** What is expected **
Beginning with the line below that contains "Proof. intros O" and ending with the line that contains "intros H HP", copy every line exactly. Copy nothing else.

Segment Open

(* ===== verification/SCOCacheRestart.v ===== *)
(** * Error counts of the mount points, and restart

    When a mount point goes offline all others get a higher error count on their file
    systems, and a restart uses the mount points with the highest one. *)

From Stdlib Require Import SpecFloat.
From stdpp Require Import sorting.
From S2P Require Import Prelude CheckSum Addressing SCOPool SCOCache SCOCacheFacts SCOCacheOps SCOCacheAdmin.
Import SCOCache.

(** ** What going offline writes *)
Definition lock (st : St) (k : string) : option (Z * Z) := lockfile (disks st !!! k).

(** The mount points [l] have the present error count on their file systems. *)
Definition counted (l : list nat) (st : St) : Prop := forall q, q ∈ l -> exists u, lock st (path_ (mp st q)) = Some (u, mpErrorCount_ st).

Definition present (st : St) : Prop := forall q, q ∈ mountPoints_ st -> is_Some (disks st !! path_ (mp st q)).

(** The lock files of the paths that are not in [l] are left alone. *)
Record locks (l : list nat) (st st' : St) : Prop := mkLocks {
  locks_frame : forall k, (forall q, q ∈ l -> path_ (mp st q) <> k) -> lock st' k = lock st k;
  locks_dom : forall k, is_Some (disks st !! k) -> is_Some (disks st' !! k);
  locks_path : forall q, path_ (mp st' q) = path_ (mp st q) }.

Lemma locks_refl l st : locks l st st.
Proof. by split. Qed.

Lemma locks_trans l l' a b c : (forall q, q ∈ l' -> q ∈ l) -> locks l a b -> locks l' b c -> locks l a c.
Proof.
  intros HL [F1 D1 P1] [F2 D2 P2]. split; [|auto|by intros q; rewrite P2].
  intros k Hk. rewrite F2; [by apply F1|]. intros q Hq. rewrite P1. apply Hk. by apply HL.
Qed.

Lemma mp_alter p f st q : (forall m, path_ (f m) = path_ m) -> path_ (mp (on_mp p f st) q) = path_ (mp st q).
Proof.
  intros Hf. unfold mp, lookup_total, map_lookup_total. cbn. destruct (decide (p = q)) as [->|]; [rewrite lookup_alter_eq|by rewrite lookup_alter_ne].
  destruct (mps st !! q); cbn; [apply Hf|done].
Qed.

(** Destroying SCOs touches files only. *)
Lemma locks_set_file l p n s f st : locks l st (on_disk p (set_file n s f) st).
Proof.
  split; [| |done].
  - intros k _. unfold lock, lookup_total, map_lookup_total. cbn. destruct (decide (path_ (mp st p) = k)) as [->|]; [rewrite lookup_alter_eq|by rewrite lookup_alter_ne].
    by destruct (disks st !! k).
  - intros k Hk. cbn. destruct (decide (path_ (mp st p) = k)) as [->|]; [rewrite lookup_alter_eq|by rewrite lookup_alter_ne]. destruct Hk as [d ->]. by eexists.
Qed.

Lemma locks_ext l st st' : disks st' = disks st -> (forall q, path_ (mp st' q) = path_ (mp st q)) -> locks l st st'.
Proof. intros ED EM. split; [intros k _; unfold lock; by rewrite ED|by rewrite ED|done]. Qed.

Lemma locks_updateUsedSize l p d st : locks l st (fst (updateUsedSize p d st)).
Proof. unfold updateUsedSize. repeat case_match; cbn [fst]; try apply locks_refl; (apply locks_ext; [done|]; intros q; by apply mp_alter). Qed.

Lemma locks_destroy l p st : locks l st (destroy_sco p st) /\ mpErrorCount_ (destroy_sco p st) = mpErrorCount_ st.
Proof.
  unfold destroy_sco. destruct (unlink_on_destruction_ _); [|split; [by apply locks_ext|done]].
  unfold mbind, addToGarbage. destruct (_ && _); [|cbn; split; [by apply locks_ext|done]].
  set (st1 := on_disk _ _ st). pose proof (locks_updateUsedSize l (mntPoint_ (sco st p)) (s64 (- size_ (sco st p))) st1) as HL.
  assert (mpErrorCount_ (fst (updateUsedSize (mntPoint_ (sco st p)) (s64 (- size_ (sco st p))) st1)) = mpErrorCount_ st) as HE by (unfold updateUsedSize; repeat case_match; done).
  set (st2 := fst _) in *. split; [|done]. eapply locks_trans; [done|apply locks_set_file|]. eapply locks_trans; [done|exact HL|]. by apply locks_ext.
Qed.

Lemma locks_erase l es st : locks l st (erase_entries es st) /\ mpErrorCount_ (erase_entries es st) = mpErrorCount_ st.
Proof.
  revert st. induction es as [|[n s] es IH]; intros st; [split; [apply locks_refl|done]|]. cbn. fold (erase_entries es (ns_erase n s st)). destruct (IH (ns_erase n s st)) as [HL HE].
  assert (locks l st (ns_erase n s st) /\ mpErrorCount_ (ns_erase n s st) = mpErrorCount_ st) as [HL1 HE1].
  { unfold ns_erase. destruct (find_entry st n s) as [e|]; [|split; [apply locks_refl|done]]. set (st1 := on_ns _ _ st). unfold intrusive_ptr_release. set (st2 := on_sco _ _ st1).
    destruct (_ =? 0); [|split; [by apply locks_ext|done]]. destruct (locks_destroy l (sco_ e) st2) as [H1 H2]. split; [|exact H2]. eapply locks_trans; [done| |exact H1]. by apply locks_ext. }
  split; [|congruence]. by eapply locks_trans.
Qed.

(** Writing an error count. *)
Lemma setErrorCount_lock p c st : is_Some (mps st !! p) -> is_Some (disks st !! path_ (mp st p)) ->
  wp (setErrorCount p c) (fun _ st' => locks [p] st st' /\ mpErrorCount_ st' = mpErrorCount_ st /\ exists u, lock st' (path_ (mp st p)) = Some (u, c))
    (fun st' => locks [] st st' /\ mpErrorCount_ st' = mpErrorCount_ st) st.
Proof.
  intros [m Hm] Hd. unfold setErrorCount, writeMetaData_. apply wp_bind, wp_modify. set (st1 := on_mp _ _ st).
  assert (forall q, path_ (mp st1 q) = path_ (mp st q)) as EP by (intros q; by apply mp_alter).
  apply wp_bind, wp_get, wp_bind, wp_throw_if; intros _; [split; [by apply locks_ext|done]|]. apply wp_modify. split_and!; [split|done|].
  - intros k Hk. specialize (Hk p ltac:(left)). unfold lock, lookup_total, map_lookup_total. cbn. by rewrite EP, lookup_alter_ne.
  - intros k Hk. cbn. rewrite EP. destruct (decide (path_ (mp st p) = k)) as [->|]; [rewrite lookup_alter_eq|by rewrite lookup_alter_ne]. destruct Hk as [d ->]. by eexists.
  - intros q. apply EP.
  - unfold lock, lookup_total, map_lookup_total. cbn. rewrite EP, lookup_alter_eq. destruct Hd as [d ->]. cbn. eexists. do 2 f_equal.
    unfold mp, lookup_total, map_lookup_total. cbn. rewrite lookup_alter_eq. by rewrite Hm.
Qed.

Lemma locks_mono l l' st st' : (forall q, q ∈ l -> q ∈ l') -> locks l st st' -> locks l' st st'.
Proof. intros HL []. split; try done. intros k Hk. apply locks_frame0. intros q Hq. apply Hk. by apply HL. Qed.

(** What raising the error counts leaves. *)
Record raised (l : list nat) (st st' : St) : Prop := mkRaised {
  raised_counted : counted (mountPoints_ st') st';
  raised_locks : locks l st st';
  raised_sum : mpErrorCount_ st' + Z.of_nat (length (mountPoints_ st')) <= mpErrorCount_ st + Z.of_nat (length (mountPoints_ st));
  raised_more : mpErrorCount_ st <= mpErrorCount_ st' }.

(** No wrap-around is near. *)
Definition room (st : St) : Prop := 0 <= mpErrorCount_ st /\ mpErrorCount_ st + Z.of_nat (length (mountPoints_ st)) < 2 ^ 64.

Lemma present_after l st st' : off st st' -> locks l st st' -> present st -> present st'.
Proof. intros O L HP q Hq. rewrite (locks_path _ _ _ L). apply (locks_dom _ _ _ L), HP. eapply elem_of_sublist; [exact Hq|apply (off_list _ _ O)]. Qed.

Lemma counted_lock l st st' p : locks [p] st st' -> mpErrorCount_ st' = mpErrorCount_ st -> (exists u, lock st' (path_ (mp st p)) = Some (u, mpErrorCount_ st)) ->
  counted l st -> counted (p :: l) st'.
Proof.
  intros L E [u Hu] H q Hq. rewrite E, (locks_path _ _ _ L). destruct (decide (path_ (mp st q) = path_ (mp st p))) as [->|Hne]; [by exists u|].
  apply elem_of_cons in Hq as [->|Hq]; [done|]. destruct (H q Hq) as [v Hv]. exists v. rewrite (locks_frame _ _ _ L); [done|]. intros r ->%list_elem_of_singleton. congruence.
Qed.

Lemma bump_loop_counts held k f fuel l st : wf held st -> present st -> room st -> (length (mountPoints_ st) <= k)%nat ->
  (forall p, p ∈ l -> p ∈ mountPoints_ st) -> (length l + length (mountPoints_ st) * length (mountPoints_ st) <= fuel)%nat ->
  counted (List.filter (fun q => negb (bool_decide (q ∈ l))) (mountPoints_ st)) st ->
  (forall p st, p ∈ mountPoints_ st -> wf held st -> present st -> room st -> (length (mountPoints_ st) <= k)%nat ->
    wp (f p) (fun _ st' => wf held st' /\ off st st' /\ p ∉ mountPoints_ st' /\ raised (mountPoints_ st) st st') (fun _ => False) st) ->
  wp (bump_loop f fuel l) (fun _ st' => off st st' /\ raised (mountPoints_ st) st st') (fun _ => False) st.
Proof.
  intros H HP HR Hk Hl Hfuel HC Hf. revert st l H HP HR Hk Hl Hfuel HC.
  assert (forall st, counted (List.filter (fun q => negb (bool_decide (q ∈ ([] : list nat)))) (mountPoints_ st)) st -> raised (mountPoints_ st) st st) as Hend.
  { intros st HC. split; [|apply locks_refl|lia|lia]. intros q Hq. apply HC. apply elem_of_lfilter. split; [done|]. rewrite bool_decide_false; [done|]. by intros ?%elem_of_nil. }
  induction fuel as [|fuel IH]; intros st l H HP HR Hk Hl Hfuel HC.
  - destruct l; [|cbn in Hfuel; lia]. split; [exact (off_refl _ _ H)|by apply Hend].
  - destruct l as [|p l]; cbn [bump_loop]; [split; [exact (off_refl _ _ H)|by apply Hend]|].
    assert (p ∈ mountPoints_ st) as Hp by (apply Hl; left). destruct (wf_online _ _ H p Hp) as [[=]|(m & Hm & _)].
    pose proof (soft_setErrorCount p (mpErrorCount_ st) st) as HS. pose proof (setErrorCount_lock p (mpErrorCount_ st) st ltac:(by eexists) (HP p Hp)) as HL. unfold wp in HS, HL |- *.
    destruct (setErrorCount p (mpErrorCount_ st) st) as [st1 [u|e]]; destruct HS as [HS HPa];
      pose proof (wf_soft _ _ _ HS H) as H1; pose proof (soft_off _ _ _ H HS HPa) as O1; pose proof (soft_list _ _ HS) as EL.
    + destruct HL as (L & E & Hc). assert (locks (mountPoints_ st) st st1) as L'.
      { split; [|apply (locks_dom _ _ _ L)|apply (locks_path _ _ _ L)]. intros j Hj. apply (locks_frame _ _ _ L). intros q ->%list_elem_of_singleton. by apply Hj. }
      eapply wp_mono; [apply (IH st1 l)| |done]; [done|exact (present_after _ _ _ O1 L HP)|unfold room; by rewrite E, EL|by rewrite EL| |rewrite EL; cbn in Hfuel; lia| |].
      * intros q Hq. rewrite EL. apply Hl. by right.
      * rewrite EL. intros q [Hq Hql]%elem_of_lfilter. apply negb_true_iff, bool_decide_eq_false in Hql.
        apply (counted_lock (List.filter (fun q => negb (bool_decide (q ∈ p :: l))) (mountPoints_ st)) st st1 p L E Hc HC).
        destruct (decide (q = p)) as [->|Hne]; [left|right]. apply elem_of_lfilter. split; [done|]. rewrite bool_decide_false; [done|]. rewrite elem_of_cons. tauto.
      * intros ? st2 [O2 [C2 L2 S2 M2]]. rewrite E, EL in S2. rewrite E in M2. split; [exact (off_trans _ _ _ _ H1 O1 O2)|]. split; [done| |done|done].
        eapply locks_trans; [|exact L'|exact L2]. by rewrite EL.
    + destruct HL as (L & E). assert (p ∈ mountPoints_ st1) as Hp1 by (by rewrite EL).
      assert (room st1) as HR1 by (unfold room; by rewrite E, EL). assert (present st1) as HP1 by exact (present_after _ _ _ O1 L HP).
      eapply wp_bind, wp_mono; [apply Hf; [exact Hp1|done|done|done|by rewrite EL]| |done]. intros ? st2 (H2 & O2 & Hp2 & [C2 L2 S2 M2]). apply wp_bind, wp_modify, wp_bind, wp_get.
      pose proof (wf_reset_current _ _ H2) as H3. pose proof (off_reset_current _ _ H2) as O3. set (st3 := set_list _ _ st2) in *.
      assert (length (mountPoints_ st2) < length (mountPoints_ st1))%nat as Hlt. { eapply sublist_shorter; [apply (off_list _ _ O2)|exact Hp1|exact Hp2]. }
      assert (present st3) as HP3 by exact (present_after _ _ _ O2 L2 HP1).
      eapply wp_mono; [apply (IH st3 (mountPoints_ st3) H3 HP3)| |done]; change (mountPoints_ st3) with (mountPoints_ st2).
      * destruct HR1. split; change (mpErrorCount_ st3) with (mpErrorCount_ st2); change (mountPoints_ st3) with (mountPoints_ st2); lia.
      * rewrite EL in Hlt. lia.
      * done.
      * rewrite EL in Hlt. cbn in Hfuel. nia.
      * intros q [Hq Hn]%elem_of_lfilter. by rewrite bool_decide_true in Hn.
      * intros ? st4 [O4 [C4 L4 S4 M4]]. split; [exact (off_trans _ _ _ _ H1 O1 (off_trans _ _ _ _ H2 O2 (off_trans _ _ _ _ H3 O3 O4)))|].
        change (mpErrorCount_ st3) with (mpErrorCount_ st2) in *. change (mountPoints_ st3) with (mountPoints_ st2) in *. rewrite E, EL in S2. rewrite E in M2. split; [done| |lia|lia].
        assert (locks (mountPoints_ st) st st3) as L3.
        { eapply (locks_trans _ (mountPoints_ st)); [done|eapply locks_mono; [|exact L]; by intros q ?%elem_of_nil|]. eapply (locks_trans _ (mountPoints_ st)); [done|rewrite <- EL; exact L2|]. by apply (locks_ext (mountPoints_ st)). }
        eapply locks_trans; [|exact L3|exact L4]. intros q Hq. rewrite <- EL. eapply elem_of_sublist; [exact Hq|apply (off_list _ _ O2)].
Qed.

Segment Closed

** Problem solution **
Proof. intros O L HP q Hq. rewrite (locks_path _ _ _ L). apply (locks_dom _ _ _ L), HP. eapply elem_of_sublist; [exact Hq|apply (off_list _ _ O)]. Qed.

Lemma counted_lock l st st' p : locks [p] st st' -> mpErrorCount_ st' = mpErrorCount_ st -> (exists u, lock st' (path_ (mp st p)) = Some (u, mpErrorCount_ st)) ->
  counted l st -> counted (p :: l) st'.
Proof.
  intros L E [u Hu] H q Hq. rewrite E, (locks_path _ _ _ L). destruct (decide (path_ (mp st q) = path_ (mp st p))) as [->|Hne]; [by exists u|].
  apply elem_of_cons in Hq as [->|Hq]; [done|]. destruct (H q Hq) as [v Hv]. exists v. rewrite (locks_frame _ _ _ L); [done|]. intros r ->%list_elem_of_singleton. congruence.
Qed.

Lemma bump_loop_counts held k f fuel l st : wf held st -> present st -> room st -> (length (mountPoints_ st) <= k)%nat ->
  (forall p, p ∈ l -> p ∈ mountPoints_ st) -> (length l + length (mountPoints_ st) * length (mountPoints_ st) <= fuel)%nat ->
  counted (List.filter (fun q => negb (bool_decide (q ∈ l))) (mountPoints_ st)) st ->
  (forall p st, p ∈ mountPoints_ st -> wf held st -> present st -> room st -> (length (mountPoints_ st) <= k)%nat ->
    wp (f p) (fun _ st' => wf held st' /\ off st st' /\ p ∉ mountPoints_ st' /\ raised (mountPoints_ st) st st') (fun _ => False) st) ->
  wp (bump_loop f fuel l) (fun _ st' => off st st' /\ raised (mountPoints_ st) st st') (fun _ => False) st.
Proof.
  intros H HP HR Hk Hl Hfuel HC Hf. revert st l H HP HR Hk Hl Hfuel HC.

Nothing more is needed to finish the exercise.